[Activity]: What lines below hold the string "allocation"? Copy them all.
──────
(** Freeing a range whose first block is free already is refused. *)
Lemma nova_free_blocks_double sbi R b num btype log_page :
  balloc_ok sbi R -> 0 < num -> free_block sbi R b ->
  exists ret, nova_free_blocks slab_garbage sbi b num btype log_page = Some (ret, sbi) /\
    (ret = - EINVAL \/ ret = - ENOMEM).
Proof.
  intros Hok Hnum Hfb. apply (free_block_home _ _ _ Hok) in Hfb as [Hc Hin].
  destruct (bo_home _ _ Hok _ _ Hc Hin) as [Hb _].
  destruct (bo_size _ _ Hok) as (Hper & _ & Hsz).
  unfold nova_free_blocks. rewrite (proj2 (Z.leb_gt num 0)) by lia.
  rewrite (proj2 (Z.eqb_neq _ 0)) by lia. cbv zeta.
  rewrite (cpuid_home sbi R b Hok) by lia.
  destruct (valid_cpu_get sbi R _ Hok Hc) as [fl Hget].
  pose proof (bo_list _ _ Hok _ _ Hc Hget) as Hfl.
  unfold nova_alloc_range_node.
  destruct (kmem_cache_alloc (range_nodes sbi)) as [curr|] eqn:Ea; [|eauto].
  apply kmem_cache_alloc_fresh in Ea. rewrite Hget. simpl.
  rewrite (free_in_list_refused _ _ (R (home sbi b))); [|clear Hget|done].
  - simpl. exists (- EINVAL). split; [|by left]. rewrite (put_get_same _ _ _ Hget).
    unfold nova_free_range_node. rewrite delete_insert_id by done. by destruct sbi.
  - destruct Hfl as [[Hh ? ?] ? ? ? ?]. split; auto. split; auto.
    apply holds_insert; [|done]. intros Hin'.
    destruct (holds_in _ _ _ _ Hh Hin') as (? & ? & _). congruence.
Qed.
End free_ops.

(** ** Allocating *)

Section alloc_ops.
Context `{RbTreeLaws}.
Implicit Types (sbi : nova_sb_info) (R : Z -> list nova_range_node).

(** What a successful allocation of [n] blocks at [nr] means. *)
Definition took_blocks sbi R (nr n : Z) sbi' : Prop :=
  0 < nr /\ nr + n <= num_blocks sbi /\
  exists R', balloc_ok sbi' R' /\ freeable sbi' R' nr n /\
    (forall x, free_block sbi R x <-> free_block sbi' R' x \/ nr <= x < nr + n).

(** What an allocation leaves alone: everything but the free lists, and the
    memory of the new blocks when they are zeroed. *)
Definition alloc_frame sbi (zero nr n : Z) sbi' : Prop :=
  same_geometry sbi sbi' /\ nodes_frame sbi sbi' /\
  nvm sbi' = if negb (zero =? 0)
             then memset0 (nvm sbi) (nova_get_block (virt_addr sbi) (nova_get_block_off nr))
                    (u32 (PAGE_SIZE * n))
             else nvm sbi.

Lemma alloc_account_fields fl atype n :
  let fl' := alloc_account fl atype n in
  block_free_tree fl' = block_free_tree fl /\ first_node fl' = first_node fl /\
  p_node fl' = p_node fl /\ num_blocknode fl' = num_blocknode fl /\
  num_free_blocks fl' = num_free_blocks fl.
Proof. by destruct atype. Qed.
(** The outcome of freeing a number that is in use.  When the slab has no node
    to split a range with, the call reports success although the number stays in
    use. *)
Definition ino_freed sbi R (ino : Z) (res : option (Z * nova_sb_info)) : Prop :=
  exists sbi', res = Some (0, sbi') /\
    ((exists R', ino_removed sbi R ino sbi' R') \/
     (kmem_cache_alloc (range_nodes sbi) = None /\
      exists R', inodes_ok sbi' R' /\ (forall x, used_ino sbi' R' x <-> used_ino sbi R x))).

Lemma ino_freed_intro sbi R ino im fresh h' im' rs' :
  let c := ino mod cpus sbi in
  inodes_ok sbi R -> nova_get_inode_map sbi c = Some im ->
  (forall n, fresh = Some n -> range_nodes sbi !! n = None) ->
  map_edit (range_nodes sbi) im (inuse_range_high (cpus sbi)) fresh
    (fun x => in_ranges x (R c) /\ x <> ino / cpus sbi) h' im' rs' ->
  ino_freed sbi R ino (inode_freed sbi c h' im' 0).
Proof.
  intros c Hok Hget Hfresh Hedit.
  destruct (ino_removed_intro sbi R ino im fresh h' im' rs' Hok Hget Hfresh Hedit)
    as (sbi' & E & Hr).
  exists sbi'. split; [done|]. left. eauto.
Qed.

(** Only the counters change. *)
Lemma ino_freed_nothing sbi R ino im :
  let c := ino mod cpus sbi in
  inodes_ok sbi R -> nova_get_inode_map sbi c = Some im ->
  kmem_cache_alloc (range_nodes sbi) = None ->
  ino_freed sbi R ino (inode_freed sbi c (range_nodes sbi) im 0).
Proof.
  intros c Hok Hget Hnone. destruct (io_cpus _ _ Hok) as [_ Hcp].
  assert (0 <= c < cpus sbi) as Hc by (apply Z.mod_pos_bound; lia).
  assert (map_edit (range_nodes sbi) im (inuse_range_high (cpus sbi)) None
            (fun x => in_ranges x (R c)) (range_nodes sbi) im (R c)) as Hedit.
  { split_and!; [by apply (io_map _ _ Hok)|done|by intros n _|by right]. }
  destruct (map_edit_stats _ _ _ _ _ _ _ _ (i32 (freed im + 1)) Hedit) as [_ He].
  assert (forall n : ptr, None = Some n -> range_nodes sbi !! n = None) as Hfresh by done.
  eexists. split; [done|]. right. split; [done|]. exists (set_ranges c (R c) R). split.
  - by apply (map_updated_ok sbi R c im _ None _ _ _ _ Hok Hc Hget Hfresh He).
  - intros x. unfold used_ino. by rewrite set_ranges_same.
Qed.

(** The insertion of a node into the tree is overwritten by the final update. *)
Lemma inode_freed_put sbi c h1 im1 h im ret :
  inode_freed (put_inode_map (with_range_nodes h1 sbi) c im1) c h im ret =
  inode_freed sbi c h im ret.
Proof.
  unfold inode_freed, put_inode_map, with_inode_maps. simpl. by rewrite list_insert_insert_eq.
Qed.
──────
[Result of this exercise]:
(** What a successful allocation of [n] blocks at [nr] means. *)
(** What an allocation leaves alone: everything but the free lists, and the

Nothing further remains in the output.